Observational studies are designed to predict some sort of relationship between variables. They usually start with an observation of some sort of association. Like chocolate consumption being linked with Nobel prizes. An article in the New England Journal of Medicine shows a correlation between the national consumption of chocolate and the national yield of Nobel prizes . A good summary of the strengths and weaknesses of this association study is found at http://www.reuters.com/article/2012/10/10/us-eat-chocolate-win-the-nobel-prize-idUSBRE8991MS20121010article
Association studies piqué curiosity. They report on association, though, not cause. There is no evidence that chocolate consumption leads to higher academic performance, any more than umbrellas cause rain. Studies that examine cause go two ways. Cohort studies follow a large cohort prospectively to determine how exposure to an educational event or process, or a cohort’s specific characteristics relates to outcomes. An example may be, does attending a medical school with PBL predict future competence as a clinician? So you might follow a cohort, some of whom have done PBL and others who have not, and track their performance. A nice Australian example is Sarah Larkins’ study of medical students. Sarah looked at scores on a depression and anxiety instrument in medical school, and tracked whether high scores predicted poor performance as GP registrars (the answer was yes).

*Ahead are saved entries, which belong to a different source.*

(* ===== verification/AddrSpace.v ===== *)
(** * Address spaces: what the memory tests rely on

    The operating system is not part of the repository.  This file states what
    the memory tests rely on as an interface: [vm] is the abstract address
    space of a process, [VmKernel] says that a kernel's [mmap], [munmap],
    [mremap], memory accesses and [sigaction] act on it as their manual pages
    document.  [ref_kernel] is a small executable kernel that meets the
    interface, so the interface can be met. *)
From S2P Require Import Prelude Process Arch.

(** ** Constants of [<sys/mman.h>] and [<signal.h>] *)

Definition PROT_NONE : Z := 0.
Definition PROT_READ : Z := 1.
Definition PROT_WRITE : Z := 2.
Definition PROT_EXEC : Z := 4.
Definition MAP_SHARED : Z := 1.
Definition MAP_PRIVATE : Z := 2.
Definition MAP_FIXED : Z := 16.
Definition MAP_ANONYMOUS : Z := 32.
Definition MREMAP_MAYMOVE : Z := 1.
Definition MREMAP_FIXED : Z := 2.
Definition SIGBUS : Z := 7.
Definition SIGSEGV : Z := 11.
Definition EFAULT : Z := 14.

(** C's test [flags & bit]. *)
Definition has (flags bit : Z) : bool := negb (Z.land flags bit =? 0).

(** ** Abstract address spaces *)

(** The page an address lies in: protection, kind of mapping, whether memory
    stands behind it (a shared anonymous object does not grow with its
    mapping), and the mapping it came from. *)
Record page := Page { pg_prot : Z; pg_shared : bool; pg_backed : bool; pg_obj : Z }.

Record vm := Vm { vm_pg : Z -> option page; vm_mem : Z -> Z }.

(** Same mappings, and same contents where something is mapped. *)
#[export] Instance vm_equiv : Equiv vm := fun v1 v2 =>
  (forall a, vm_pg v1 a = vm_pg v2 a) /\
  (forall a, vm_pg v1 a <> None -> vm_mem v1 a = vm_mem v2 a).

Definition vm_map (lo len : Z) (pg : page) (v : vm) : vm :=
  {| vm_pg a := if in_range a lo len then Some pg else vm_pg v a;
     vm_mem a := if in_range a lo len then 0 else vm_mem v a |}.

Definition vm_unmap (lo len : Z) (v : vm) : vm :=
  {| vm_pg a := if in_range a lo len then None else vm_pg v a; vm_mem := vm_mem v |}.

Definition vm_store (a b : Z) (v : vm) : vm :=
  {| vm_pg := vm_pg v; vm_mem a' := if a' =? a then b else vm_mem v a' |}.

(** A page added at the end of a mapping that grows. *)
Definition grown (pg : page) : page :=
  Page (pg_prot pg) (pg_shared pg) (negb (pg_shared pg) && pg_backed pg) (pg_obj pg).

(** The mapping of [len] bytes at [old] becomes a mapping of [newlen] bytes at
    [new] (equal to [old] when it stays in place). *)
Definition vm_remap (old len new newlen : Z) (v : vm) : vm :=
  {| vm_pg a :=
       if in_range a new newlen then
         if a - new <? len then vm_pg v (old + (a - new)) else grown <$> vm_pg v old
       else if in_range a old len then None
       else vm_pg v a;
     vm_mem a :=
       if in_range a new newlen then
         if a - new <? len then vm_mem v (old + (a - new)) else 0
       else vm_mem v a |}.

(** Every address of the range is mapped by the page [pg]. *)
Definition uniform (v : vm) (lo len : Z) (pg : page) : Prop :=
  forall a, lo <= a < lo + len -> vm_pg v a = Some pg.

(** No address of the range is mapped. *)
Definition unmapped (v : vm) (lo len : Z) : Prop :=
  forall a, lo <= a < lo + len -> vm_pg v a = None.

Definition readable (pg : page) : bool := has (pg_prot pg) PROT_READ.
Definition writable (pg : page) : bool := has (pg_prot pg) PROT_WRITE.

Section Aligned.
Context `{ArchConfig}.
Definition page_aligned (a : Z) : Prop := a mod PAGE_SIZE = 0.
Definition page_alignedb (a : Z) : bool := a mod PAGE_SIZE =? 0.
End Aligned.

(** ** The interface *)

Class VmKernel `{ArchConfig} (K : kernel) := {
  vmv : kstate K -> vm;
  (** the bytes of address space and memory still available to the process *)
  room : kstate K -> Z;
  (** user addresses lie below it *)
  user_end : Z;
  user_end_bound : user_end <= 2 ^ 63;

  vm_mmap_any s len prot flags :
    0 < len -> page_aligned len ->
    flags = Z.lor MAP_SHARED MAP_ANONYMOUS \/ flags = Z.lor MAP_PRIVATE MAP_ANONYMOUS ->
    len <= room s ->
    exists s' a o, kstep K (Mmap 0 len prot flags (-1) 0) s = (s', a) /\
      0 < a /\ a + len <= user_end /\ page_aligned a /\ unmapped (vmv s) a len /\
      vmv s' ≡ vm_map a len (Page prot (has flags MAP_SHARED) true o) (vmv s) /\
      room s - len <= room s';

  vm_mmap_fixed s a len prot flags :
    0 < len -> page_aligned a -> page_aligned len ->
    flags = Z.lor (Z.lor MAP_ANONYMOUS MAP_FIXED) MAP_SHARED \/
    flags = Z.lor (Z.lor MAP_ANONYMOUS MAP_FIXED) MAP_PRIVATE ->
    0 < a -> (forall b, a <= b < a + len -> vm_pg (vmv s) b <> None) ->
    exists s' o, kstep K (Mmap a len prot flags (-1) 0) s = (s', a) /\
      vmv s' ≡ vm_map a len (Page prot (has flags MAP_SHARED) true o) (vmv s) /\
      room s <= room s';

  vm_munmap s a len :
    0 < len -> page_aligned a -> page_aligned len -> 0 < a ->
    exists s', kstep K (Munmap a len) s = (s', 0) /\
      vmv s' ≡ vm_unmap a len (vmv s) /\ room s <= room s';

  vm_load_ok s a pg :
    vm_pg (vmv s) a = Some pg -> readable pg = true -> pg_backed pg = true ->
    exists s', kstep K (Load a) s = (s', inl (vm_mem (vmv s) a)) /\
      vmv s' ≡ vmv s /\ room s <= room s';
  vm_load_segv s a :
    vm_pg (vmv s) a = None ->
    exists s', kstep K (Load a) s = (s', inr SIGSEGV);
  vm_load_bus s a pg :
    vm_pg (vmv s) a = Some pg -> readable pg = true -> pg_backed pg = false ->
    exists s', kstep K (Load a) s = (s', inr SIGBUS);
  vm_store_ok s a b pg :
    vm_pg (vmv s) a = Some pg -> writable pg = true -> pg_backed pg = true ->
    exists s', kstep K (Store a b) s = (s', inl tt) /\
      vmv s' ≡ vm_store a b (vmv s) /\ room s <= room s';

  (** [mremap] without flags, new size at most the old size: in place, the
      pages beyond the new size are unmapped. *)
  vm_mremap_shrink s a old new pg na :
    0 < a -> 0 < new <= old -> page_aligned a -> page_aligned old -> page_aligned new ->
    uniform (vmv s) a old pg ->
    exists s', kstep K (Mremap a old new 0 na) s = (s', a) /\
      vmv s' ≡ vm_remap a old a new (vmv s);
  (** growing in place, the space behind the mapping being free *)
  vm_mremap_grow s a old new pg na :
    0 < a -> 0 < old < new -> page_aligned a -> page_aligned old -> page_aligned new ->
    uniform (vmv s) a old pg -> unmapped (vmv s) (a + old) (new - old) ->
    a + new <= user_end -> new - old <= room s ->
    exists s', kstep K (Mremap a old new 0 na) s = (s', a) /\
      vmv s' ≡ vm_remap a old a new (vmv s);
  (** [ENOMEM]: it cannot be expanded in place and must not move *)
  vm_mremap_nospace s a old new pg na :
    0 < a -> 0 < old < new -> page_aligned a -> page_aligned old -> page_aligned new ->
    uniform (vmv s) a old pg -> ~ unmapped (vmv s) (a + old) (new - old) ->
    exists s', kstep K (Mremap a old new 0 na) s = (s', - ENOMEM) /\ vmv s' ≡ vmv s;
  (** [MREMAP_MAYMOVE]: it moves to free address space *)
  vm_mremap_move s a old new pg na :
    0 < a -> 0 < old < new -> page_aligned a -> page_aligned old -> page_aligned new ->
    uniform (vmv s) a old pg -> ~ unmapped (vmv s) (a + old) (new - old) ->
    new <= room s ->
    exists s' a', kstep K (Mremap a old new MREMAP_MAYMOVE na) s = (s', a') /\
      0 < a' /\ a' + new <= user_end /\ page_aligned a' /\ unmapped (vmv s) a' new /\
      vmv s' ≡ vm_remap a old a' new (vmv s);
  (** [MREMAP_MAYMOVE|MREMAP_FIXED]: it moves to the given address, replacing
      what was mapped there; [EINVAL] if the ranges overlap *)
  vm_mremap_fixed s a old new pg na :
    0 < a -> 0 < old -> 0 < new -> page_aligned a -> page_aligned old -> page_aligned new ->
    0 < na -> page_aligned na -> na + new <= user_end ->
    uniform (vmv s) a old pg -> ranges_overlap a old na new = false ->
    exists s', kstep K (Mremap a old new (Z.lor MREMAP_MAYMOVE MREMAP_FIXED) na) s = (s', na) /\
      vmv s' ≡ vm_remap a old na new (vmv s);
  vm_mremap_overlap s a old new pg na :
    0 < a -> 0 < old -> 0 < new -> page_aligned a -> page_aligned old -> page_aligned new ->
    0 < na -> page_aligned na ->
    uniform (vmv s) a old pg -> ranges_overlap a old na new = true ->
    exists s', kstep K (Mremap a old new (Z.lor MREMAP_MAYMOVE MREMAP_FIXED) na) s = (s', - EINVAL) /\
      vmv s' ≡ vmv s;

  vm_sigaction s signum :
    signum = SIGSEGV \/ signum = SIGBUS ->
    exists s', kstep K (Sigaction signum) s = (s', 0) /\ vmv s' ≡ vmv s;
}.

(** ** Address spaces up to equivalence *)

#[export] Instance vm_equivalence : Equivalence (≡@{vm}).
Proof.
  split.
  - intros v. now split.
  - intros v1 v2 [Hp Hm]. split; [auto|].
    intros a Ha. symmetry. apply Hm. now rewrite Hp.
  - intros v1 v2 v3 [Hp Hm] [Hp' Hm']. split; [intros a; now rewrite Hp|].
    intros a Ha. rewrite (Hm a Ha). apply Hm'. now rewrite <- Hp.
Qed.

#[export] Instance vm_map_proper lo len pg : Proper ((≡) ==> (≡)) (vm_map lo len pg).
Proof.
  intros v1 v2 [Hp Hm]. split; cbn; intros a; case_if; auto.
Qed.

#[export] Instance vm_unmap_proper lo len : Proper ((≡) ==> (≡)) (vm_unmap lo len).
Proof.
  intros v1 v2 [Hp Hm]. split; cbn; intros a; case_if; auto; congruence.
Qed.

#[export] Instance vm_store_proper a b : Proper ((≡) ==> (≡)) (vm_store a b).
Proof. intros v1 v2 [Hp Hm]. split; cbn; auto. intros a' Ha. case_if; auto. Qed.

#[export] Instance vm_remap_proper old len new newlen :
  Proper ((≡) ==> (≡)) (vm_remap old len new newlen).
Proof.
  intros v1 v2 [Hp Hm]. split; cbn; intros a.
  - rewrite !Hp. reflexivity.
  - case_if; [case_if; auto|]. case_if; [congruence|auto].
Qed.

#[export] Instance uniform_proper : Proper ((≡) ==> (=) ==> (=) ==> (=) ==> iff) uniform.
Proof.
  intros v1 v2 [Hp _] ? ? -> ? ? -> ? ? ->. unfold uniform.
  split; intros H a Ha; [rewrite <- Hp|rewrite Hp]; auto.
Qed.

#[export] Instance unmapped_proper : Proper ((≡) ==> (=) ==> (=) ==> iff) unmapped.
Proof.
  intros v1 v2 [Hp _] ? ? -> ? ? ->. unfold unmapped.
  split; intros H a Ha; [rewrite <- Hp|rewrite Hp]; auto.
Qed.

Lemma vm_equiv_pg (v1 v2 : vm) a : v1 ≡ v2 -> vm_pg v1 a = vm_pg v2 a.
Proof. now intros [Hp _]. Qed.

Lemma vm_equiv_mem (v1 v2 : vm) a : v1 ≡ v2 -> vm_pg v1 a <> None -> vm_mem v1 a = vm_mem v2 a.
Proof. intros [_ Hm]. auto. Qed.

Case-control studies start with the outcome, and then do a retrospective analysis to determine how the outcome relates to exposure to an educational event or process, or a cohort’s specific characteristics. An example might be looking at registrars requiring remediation, and determining whether they are more likely to have had prolonged exposure to general practice in medical school. Case control studies are cheaper, because they do not need to track participants over a long period of time like cohort studies, and they are more useful for outcomes that are rare. Seeing as less than 1% of our registrars need formal remediation, you could track a cohort for years, and only have one or two with the outcome you are studying. Case control studies avoid this dilemma, but they do have the disadvantage of recall bias: they are asking retrospective questions.

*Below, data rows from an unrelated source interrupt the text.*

(** The second loop of [mremap_mmap_anon]: from a fully mapped range it makes
    the row and reports every entry as formatted. *)
Lemma vm_format i a ps v n pr :
  Forall entry_ok ps -> 0 < a -> page_aligned a -> a + total ps <= 2 ^ 63 ->
  (forall b, a <= b < a + total ps -> vm_pg v b <> None) ->
  vm_wp (mma_format i a ps) pr v n (fun r pr' v' n' =>
    r = (i + Z.of_nat (List.length ps), placed a ps) /\ pr' = pr /\ n' = n /\
    row v' i a ps /\ same_outside a (total ps) v v').
Proof.
  intros Hok. revert i a v.
  induction Hok as [|p ps Hp Hok IH]; intros i a v Hpos Ha Hb Hm; cbn [mma_format].
  { apply vm_ret. cbn. rewrite Z.add_0_r. repeat split; auto. }
  pose proof (total_nonneg ps Hok) as Ht. destruct Hp as (Hs & Hsa & Hrw) eqn:Ep. clear Ep.
  cbn [total] in *.
  (* what remains after entry [p] was made in the address space [v1] *)
  assert (forall v1, region v1 i a p -> same_outside a (size p) v v1 ->
    vm_wp (let* (m, ps') := mma_format (i + 1) (a + size p) ps in Ret (m, with_addr a p :: ps'))
      pr v1 n (fun r pr' v' n' =>
        r = (i + Z.of_nat (List.length (p :: ps)), placed a (p :: ps)) /\ pr' = pr /\ n' = n /\
        row v' i a (p :: ps) /\ same_outside a (size p + total ps) v v')) as Hrest.
  { intros v1 Hr Ho. eapply vm_bind.
    - apply (IH (i + 1) (a + size p) v1); try lia; [now apply aligned_add|].
      intros b Hb'. destruct (Ho b) as [-> _]; [lia|]. apply Hm. lia.
    - intros [m qs] pr' v' n' (E & -> & -> & Hrow & Ho'). injection E as -> ->.
      apply vm_ret. cbn [List.length placed row]. repeat split; auto.
      + f_equal. lia.
      + apply region_frame with v1; [|exact Hr]. intros b Hb'. apply Ho'. lia.
      + destruct (Ho' b) as [-> _]; [lia|]. apply Ho. lia.
      + destruct (Ho' b) as [_ ->]; [lia|]. apply Ho. lia. }
  cbn [nopage with_addr size prot shared].
  destruct (nopage p =? 0) eqn:En; cbn [negb].
  - apply Z.eqb_eq in En. destruct (mma_flags_cases p) as [Hf Hsh].
    eapply vm_bind; [apply (vm_mmap_fixed_wp a (size p) (prot p) (mma_flags p)); auto|].
    { intros b Hb'. apply Hm. lia. }
    intros ? ? ? ? (o & -> & -> & -> & ->).
    rewrite (proj2 (Z.eqb_neq a MAP_FAILED)) by (unfold MAP_FAILED; lia).
    rewrite Hsh. fold (entry_page p o).
    eapply vm_bind; [apply vm_fill_entry; auto; repeat split; auto|].
    intros ? ? v1 ? (-> & -> & Hr & Ho). now apply Hrest.
  - eapply vm_bind; [apply vm_munmap_wp; auto|].
    intros ? ? ? ? (-> & -> & -> & ->). cbn [Z.eqb negb].
    apply Hrest.
    + unfold region. rewrite En. intros b Hb'. cbn. now range_tac.
    + intros b Hb'. cbn. now range_tac.
Qed.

One issue with predictive studies is deciding what you will do with the data. It is important to ask a question that can not only be answered, but can lead to helpful educational change. For instance, if a hypothetical study found that participants with blue eyes are more likely to choose rural terms, it is unlikely we will change anything. Could you imagine the outcry if eye colour was used as a selection criterion?? Idle curiosity masquerading as predictive observational studies is research waste. Unless of course it is associating chocolate intake with Nobel prizes. That has spawned all sorts of debate, and probably increased the average chocolate consumption of researchers around the world.